Dicha tecnología puede garantizar que las personas eviten un alimento al que son alérgicas, ayudarlas a evitar los alimentos modificados genéticamente si lo prefieren y garantizar que los consumidores coman el tipo de pescado por el que pagaron.
Rastrear la identidad de un pez desde la red hasta el plato es difícil y costoso: los pescadores a menudo capturan especies de aspecto similar y los exportadores pueden agruparlas antes de procesarlas y exportarlas. Y las identidades de los peces son fluidas. El nombre mero, por ejemplo, abarca 66 especies , según la Administración de Alimentos y Medicamentos de EE. UU. Y no todos son del mismo género.
Lo que la FDA llama mero y lo que la evolución llama mero: hay un poco de disparidad involucrada, dice el microbiólogo Bob Ulrich, director de tecnología de la compañía de análisis de alimentos. PureMolecular en San Petersburgo, Florida.
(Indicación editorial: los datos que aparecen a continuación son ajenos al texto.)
(** * AwesomeGIC bank ledger: a shallow embedding of [bank_system.py]

    The development follows the Python module top-down:

    - [Dec]     the part of Python's [decimal] module that the ledger uses
                (construction from text, [quantize], [+ - * /] and the
                comparisons, all under the default context: 28 significant
                digits, ROUND_HALF_EVEN);
    - [PyDate]  the part of [datetime] / [calendar] that the ledger uses
                ([strptime] with the format [%Y%m%d], date comparison,
                [monthrange], date differences);
    - the classes [Transaction], [InterestRule], [BankAccount] and
      [BankSystem] with [create_transaction], [add_interest_rule] and
      [calculate_interest];
    - the properties of the ledger.

    Python [str] values are modelled as [string] (text in the ASCII range),
    Python [int] as [Z], [dict] as [gmap], [list] as [list]. *)

From Stdlib Require Import ZArith QArith Qround Ascii String List Bool.
From Stdlib Require Import Sorted Permutation.
From stdpp Require Import base gmap strings list pretty.
Import ListNotations.

Local Open Scope Z_scope.

(** ** Decimal arithmetic under the default context *)

Module Dec.

(** A finite decimal number [coef * 10 ^ expo].  Python keeps the sign
    apart from a non-negative coefficient; here the coefficient is signed,
    so the two zeros [0] and [-0] (which compare equal and behave alike in
    every operation below) are one value. *)
Record t : Type := mk { coef : Z; expo : Z }.

(** What the constructor [Decimal(text)] can yield. *)
Inductive parsed : Type :=
| Finite (d : t)
| Infinity (negative : bool)
| NaN (signaling : bool).

(** Context constants ([getcontext()] of a fresh interpreter). *)
Definition prec : Z := 28.
Definition Emax : Z := 999999.
Definition Emin : Z := -999999.
Definition Etiny : Z := Emin - prec + 1.

Definition zero : t := mk 0 0.                  (* Decimal('0') *)
Definition of_int (n : Z) : t := mk n 0.        (* Decimal(n), n an int *)
Definition cent : t := mk 1 (-2).               (* Decimal('0.01') *)

(** [len(str(n))] for [n >= 0]. *)
Fixpoint ndigits_fuel (fuel : nat) (n : Z) : Z :=
  match fuel with
  | O => 1
  | S f => if n <? 10 then 1 else 1 + ndigits_fuel f (n / 10)
  end.

Definition ndigits (n : Z) : Z :=
  ndigits_fuel (Z.to_nat (Z.log2 n)) n.

(** [self.adjusted()]: exponent of the most significant digit. *)
Definition adjusted (d : t) : Z :=
  expo d + ndigits (Z.abs (coef d)) - 1.

Inductive rounding : Type := ROUND_HALF_UP | ROUND_HALF_EVEN.

(** Drop the last [k] digits ([k > 0]) of the non-negative integer [n],
    rounding the kept part: [_round_half_up] looks at the first dropped
    digit, [_round_half_even] first tests for an exact half. *)
Definition round_half_up (n k : Z) : Z :=
  let q := n / 10 ^ k in
  let r := n mod 10 ^ k in
  if 10 ^ k <=? 2 * r then q + 1 else q.

Definition round_half_even (n k : Z) : Z :=
  let q := n / 10 ^ k in
  let r := n mod 10 ^ k in
  if (2 * r =? 10 ^ k) && Z.even q then q else round_half_up n k.

Definition round_digits (mode : rounding) (n k : Z) : Z :=
  match mode with
  | ROUND_HALF_UP => round_half_up n k
  | ROUND_HALF_EVEN => round_half_even n k
  end.

(** [Decimal._rescale(exp, rounding)]. *)
Definition rescale (mode : rounding) (e : Z) (d : t) : t :=
  if coef d =? 0 then mk 0 e
  else if e <=? expo d then mk (coef d * 10 ^ (expo d - e)) e
  else mk (Z.sgn (coef d) * round_digits mode (Z.abs (coef d)) (e - expo d)) e.

(** [Decimal._fix(context)]: keep at most [prec] digits.  The exponent
    range of the context (|exponent| up to 999999) is not represented:
    the ledger stores amounts with exponent [-2] and at most 28 digits,
    and its sums, products and quotients stay far inside that range. *)
Definition fix_ctx (d : t) : t :=
  if coef d =? 0 then d
  else
    let n := Z.abs (coef d) in
    let exp_min := ndigits n + expo d - prec in
    if expo d <? exp_min then
      let c := round_half_even n (exp_min - expo d) in
      if prec <? ndigits c
      then mk (Z.sgn (coef d) * (c / 10)) (exp_min + 1)
      else mk (Z.sgn (coef d) * c) exp_min
    else d.

(** [_normalize(op1, op2, prec)]: bring two non-zero operands to a common
    exponent; an operand too small to matter is replaced by a unit in a
    position that rounds the same way. *)
Definition normalize (a b : t) : t * t :=
  let swap := expo a <? expo b in
  let tmp := if swap then b else a in
  let other := if swap then a else b in
  let tmp_len := ndigits (Z.abs (coef tmp)) in
  let other_len := ndigits (Z.abs (coef other)) in
  let e := expo tmp + Z.min (-1) (tmp_len - prec - 2) in
  let other' :=
    if other_len + expo other - 1 <? e
    then mk (Z.sgn (coef other)) e else other in
  let tmp' := mk (coef tmp * 10 ^ (expo tmp - expo other')) (expo other') in
  if swap then (other', tmp') else (tmp', other').

(** [Decimal.__add__]. *)
Definition add (a b : t) : t :=
  let e := Z.min (expo a) (expo b) in
  if (coef a =? 0) && (coef b =? 0) then fix_ctx (mk 0 e)
  else if coef a =? 0 then
    fix_ctx (rescale ROUND_HALF_EVEN (Z.max e (expo b - prec - 1)) b)
  else if coef b =? 0 then
    fix_ctx (rescale ROUND_HALF_EVEN (Z.max e (expo a - prec - 1)) a)
  else
    let '(a', b') := normalize a b in
    if coef a' + coef b' =? 0 then fix_ctx (mk 0 e)
    else fix_ctx (mk (coef a' + coef b') (expo a')).

Definition neg (a : t) : t := mk (- coef a) (expo a).

(** [Decimal.__sub__]: [self + (-other)]. *)
Definition sub (a b : t) : t := add a (neg b).

(** [Decimal.__mul__]. *)
Definition mul (a b : t) : t :=
  fix_ctx (mk (coef a * coef b) (expo a + expo b)).

(** The loop of [__truediv__] that strips trailing zeros of an exact
    quotient while the exponent is below the ideal one. *)
Fixpoint strip_zeros (fuel : nat) (c e ideal : Z) : Z * Z :=
  match fuel with
  | O => (c, e)
  | S f =>
      if (e <? ideal) && (c mod 10 =? 0)
      then strip_zeros f (c / 10) (e + 1) ideal
      else (c, e)
  end.

(** [Decimal.__truediv__]; [None] is the exception raised for a zero
    divisor (DivisionByZero, or InvalidOperation for [0 / 0]). *)
Definition div (a b : t) : option t :=
  if coef b =? 0 then None
  else if coef a =? 0 then Some (fix_ctx (mk 0 (expo a - expo b)))
  else
    let na := Z.abs (coef a) in
    let nb := Z.abs (coef b) in
    let shift := ndigits nb - ndigits na + prec + 1 in
    let e := expo a - expo b - shift in
    let num := if 0 <=? shift then na * 10 ^ shift else na in
    let den := if 0 <=? shift then nb else nb * 10 ^ (- shift) in
    let q := num / den in
    let r := num mod den in
    let '(c, e') :=
      if r =? 0
      then strip_zeros (Z.to_nat (Z.max 0 (expo a - expo b - e))) q e
                       (expo a - expo b)
      else (if q mod 5 =? 0 then q + 1 else q, e) in
    Some (fix_ctx (mk (Z.sgn (coef a) * Z.sgn (coef b) * c) e')).

(** [Decimal.quantize(exp, rounding)] for a finite [exp]; [None] is
    InvalidOperation: the target exponent is outside the context, or the
    result would need more than [prec] digits. *)
Definition quantize_to (mode : rounding) (e : Z) (d : t) : option t :=
  if coef d =? 0 then Some (fix_ctx (mk 0 e))
  else if Emax <? adjusted d then None
  else if prec <? adjusted d - e + 1 then None
  else
    let ans := rescale mode e d in
    if Emax <? adjusted ans then None
    else if prec <? ndigits (Z.abs (coef ans)) then None
    else Some (fix_ctx ans).

Definition quantize (mode : rounding) (target : t) (d : t) : option t :=
  let e := expo target in
  if (e <? Etiny) || (Emax <? e) then None
  else quantize_to mode e d.

(** [x.quantize(Decimal('0.01'), rounding=ROUND_HALF_UP)]. *)
Definition quantize_cents (d : t) : option t :=
  quantize ROUND_HALF_UP cent d.

(** Comparison of finite decimals ([Decimal._cmp]): by numerical value. *)
Definition compare (a b : t) : comparison :=
  let e := Z.min (expo a) (expo b) in
  Z.compare (coef a * 10 ^ (expo a - e)) (coef b * 10 ^ (expo b - e)).

Definition leb (a b : t) : bool :=
  match compare a b with Gt => false | _ => true end.
Definition ltb (a b : t) : bool :=
  match compare a b with Lt => true | _ => false end.
Definition eqb (a b : t) : bool :=
  match compare a b with Eq => true | _ => false end.

(** The numerical value, as a rational (used to state properties). *)
Definition to_Q (d : t) : Q :=
  if 0 <=? expo d
  then inject_Z (coef d * 10 ^ expo d)
  else Qmake (coef d) (Z.to_pos (10 ^ (- expo d))).

(** *** Construction from text: [Decimal(text)]

    [text.strip().replace("_", "")] is matched against the grammar
    [sign? (digits [. digits?] | . digits) (E sign? digits)?], or
    [Inf], [Infinity], [NaN], [sNaN] with optional diagnostic digits,
    letters in either case.  [None] is InvalidOperation. *)

Definition code (c : ascii) : Z := Z.of_nat (nat_of_ascii c).

Definition is_space (c : ascii) : bool :=
  ((9 <=? code c) && (code c <=? 13)) || ((28 <=? code c) && (code c <=? 32)).

Definition is_digit (c : ascii) : bool :=
  (48 <=? code c) && (code c <=? 57).

Definition digit_val (c : ascii) : Z := code c - 48.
Confirmar la identidad de la especie es un primer paso para contrarrestar el fraude alimentario. Lo siguiente es precisar el origen específico de un producto alimenticio. García-González y sus colegas del Institute on Fat están desarrollando una base de datos de importantes cultivares de aceitunas y sus diferencias químicas, pero los productores y distribuidores de alimentos también pueden introducir sus propios marcadores. Ingeniero químico Roberto hierba en el Instituto Federal Suizo de Tecnología en Zurich ha desarrollado una forma de encapsular una pequeña cantidad de material genético en cápsulas magnéticas microscópicas. Los compradores en diferentes puntos de la cadena de suministro podrían usar un imán para extraer algunas cápsulas portadoras de ADN y luego leer el ADN para confirmar su identidad con una prueba barata.
Ebeler dice que los científicos aún se encuentran en las primeras etapas cuando se trata de asegurarse de que los consumidores sepan exactamente de dónde provienen sus alimentos. Y quedan grandes desafíos. Los alimentos procesados con múltiples ingredientes, como la lasaña congelada, presentan un problema mucho más complejo que un solo mero.
Sin embargo, el éxito traerá una clara recompensa económica. Los aceites de oliva de precio premium son solo un ejemplo de las valiosas exportaciones que este tipo de tecnología podría respaldar. La Unión Europea es consciente de que una de sus ventajas [en el mercado de exportación de alimentos] es su seguridad y reputación, dice García-González.